The New Zealand Herald

Violence hardens the resolve of voters

- Hannah Strange

It was the day that many had feared but few had truly imagined: heavily armed Spanish police dragging voters from the ballot box, batons and rubber bullets flying, and elderly women with gushing head wounds.

Police helicopter­s hovered over polling stations across Catalonia as riot officers charged at unarmed voters to crush an independen­ce referendum that Madrid branded a coup. Videos emerged of police raining blows on those who refused to abandon the poll. At the Ramon Llull school, police fired rubber bullets to disperse the crowd: one person was taken for surgery after being shot in the eye.

The Catalan Government says that overall yesterday, 844 civilians and 12 police were injured.

“This is shameful, this is a dictatorsh­ip,” cried Gina Carreras, a 53-year-old outside the Colegio Infant Jesus in Barcelona’s Gracia neighbourh­ood, where police had tried to force their way through the school’s iron gates to push back voters. They retreated, but an elderly lady was left with blood pouring down her face. Voters refused to abandon the centre, their determinat­ion hardened by the violence. “We will stay here until we can vote,” Mercedes Carral, a 59-year-old lawyer, said.
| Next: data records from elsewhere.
(** The consumer's batch is sent, before or after that of a handler. *)
Lemma send_own_inv c s own : SharedInv s own → PartsInv c s own → StreamInv c (send_batch own s).
Proof.
  intros Hi Hc.
  assert (Hphase : ∀ k m, phase_in k m (send_batch own s) [] = phase_in k m s own).
  { intros k m. unfold line. rewrite send_batch_sent, app_nil_r, <-(assoc_L (++)). unfold pending_batch.
    rewrite send_batch_pending. apply phase_swap. destruct (sv_apart s own Hi k m); auto. }
  assert (Ha := send_batch_adapter own s).
  split; [|by apply (same_line s _ own [] Ha Hphase c)].
  split; rewrite ?Ha; try (intros *; rewrite ?Hphase).
  - apply (sv_phase s own Hi).
  - apply (sv_active s own Hi).
  - apply (sv_known s own Hi).
  - intros Hne. split; [|apply quiet_nil]. unfold pending_batch. rewrite send_batch_pending.
    by apply (sv_quiet s own Hi).
  - right. apply quiet_nil.
  - destruct (sv_tools s own Hi) as (? & ? & ?). rewrite send_batch_sent. unfold pending_batch.
    rewrite send_batch_pending. split_and!; [by apply tools_done_app|done..].
  - rewrite send_batch_sent. by apply send_out; [apply (sv_out s own Hi)|].
  - apply (sv_counter s own Hi).
Qed.

(** A fresh identifier: no part has it and no message with it is open. *)
Definition fresh (c : Consumer) (s : Shared) (id : string) : Prop :=
  known (sh_adapter s) id ∧ (∀ i p, co_parts c !! i = Some p → sp_messageID p ≠ id) ∧
  (∀ kind, phase_in kind id s [] = Some PClosed).
Lemma next_id_inv c s : StreamInv c s →
  let s' := s <| sh_adapter := (nextMessageID (sh_adapter s)).1 |> in
  StreamInv c s' ∧ fresh c s' (nextMessageID (sh_adapter s)).2.
Proof.
  intros [Hi Hc]. pose proof (sv_counter s [] Hi) as Hpos. cbn. set (n := ad_msgCounter (sh_adapter s) + 1).
  assert (Hnew : ∀ m, known (sh_adapter s) m → m ≠ message_id (sh_adapter s) n).
  { intros m (n' & Hn & ->) ?%message_id_inj. lia. }
  assert (Hk : ∀ m, known (sh_adapter s) m → known ((sh_adapter s) <| ad_msgCounter := n |>) m).
  { intros m. apply known_grows; [done|cbn; lia]. }
  split; [split|].
  - destruct Hi as [H1 H2 H3 H4 H5 H6 H7 H8]. split; cbn; try done; [|lia].
    intros kind m Ho. by apply Hk, (H3 kind).
  - apply (parts_transfer c s _ [] [] Hc); [done|]. cbn. intros kind m _ Ho. by destruct kind.
  - split_and!.
    + exists n. cbn. split; [lia|done].
    + intros i p Hp. apply Hnew. by apply (pv_known c s [] Hc i).
    + intros kind. destruct (sv_phase s [] Hi kind (message_id (sh_adapter s) n)) as [|Ho]; [done|].
      apply (sv_known s [] Hi) in Ho. by apply Hnew in Ho.
Qed.

(** ** The consumer's own steps *)

Lemma get_set_kind kind kind' ks c :
  getStreamKindState kind' (set_kind kind ks c) = if bool_decide (kind' = kind) then ks else getStreamKindState kind' c.
Proof. by destruct kind, kind'. Qed.
Lemma parts_set_kind kind ks c : co_parts (set_kind kind ks c) = co_parts c.
Proof. by destruct kind. Qed.
Lemma get_parts kind f c : getStreamKindState kind (c <| co_parts ::= f |>) = getStreamKindState kind c.
Proof. by destruct kind. Qed.
Notation active_index kind c := (sk_activeIndex (getStreamKindState kind c)).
The Spanish Government was “incapable of talking, incapable of accepting that others want something different,” she said. “It is indefensib­le”.

Applause rippled through the crowd as the vote reopened.

One witness said the Spanish Government’s persistent opposition to a vote had only served to feed the independen­ce movement. “This is a very bourgeois neighbourh­ood,” he said. “People were not into independen­ce at all here six or seven years ago. But it has completely changed, and this is what happens when you get repression from Madrid.”

To many in Catalonia, the sight of Spanish police charging at voters and seizing ballot boxes touches sensitive historical wounds. Under the dictatorsh­ip of Francisco Franco, Catalan’s identity and language were heavily repressed and its institutio­ns dissolved. Some in the independen­ce movement argue that some of the ideologies of the dictatorsh­ip still linger in the Spanish establishm­ent.

Some Catalans who object to the unilateral nature of the poll stayed away. Violence also threatened to spread between supporters and opponents of independen­ce within Catalonia, with a fight breaking out in Barcelona’s Plaza Catalunya and a supporter in Cornella attacked by men bearing Spanish flags.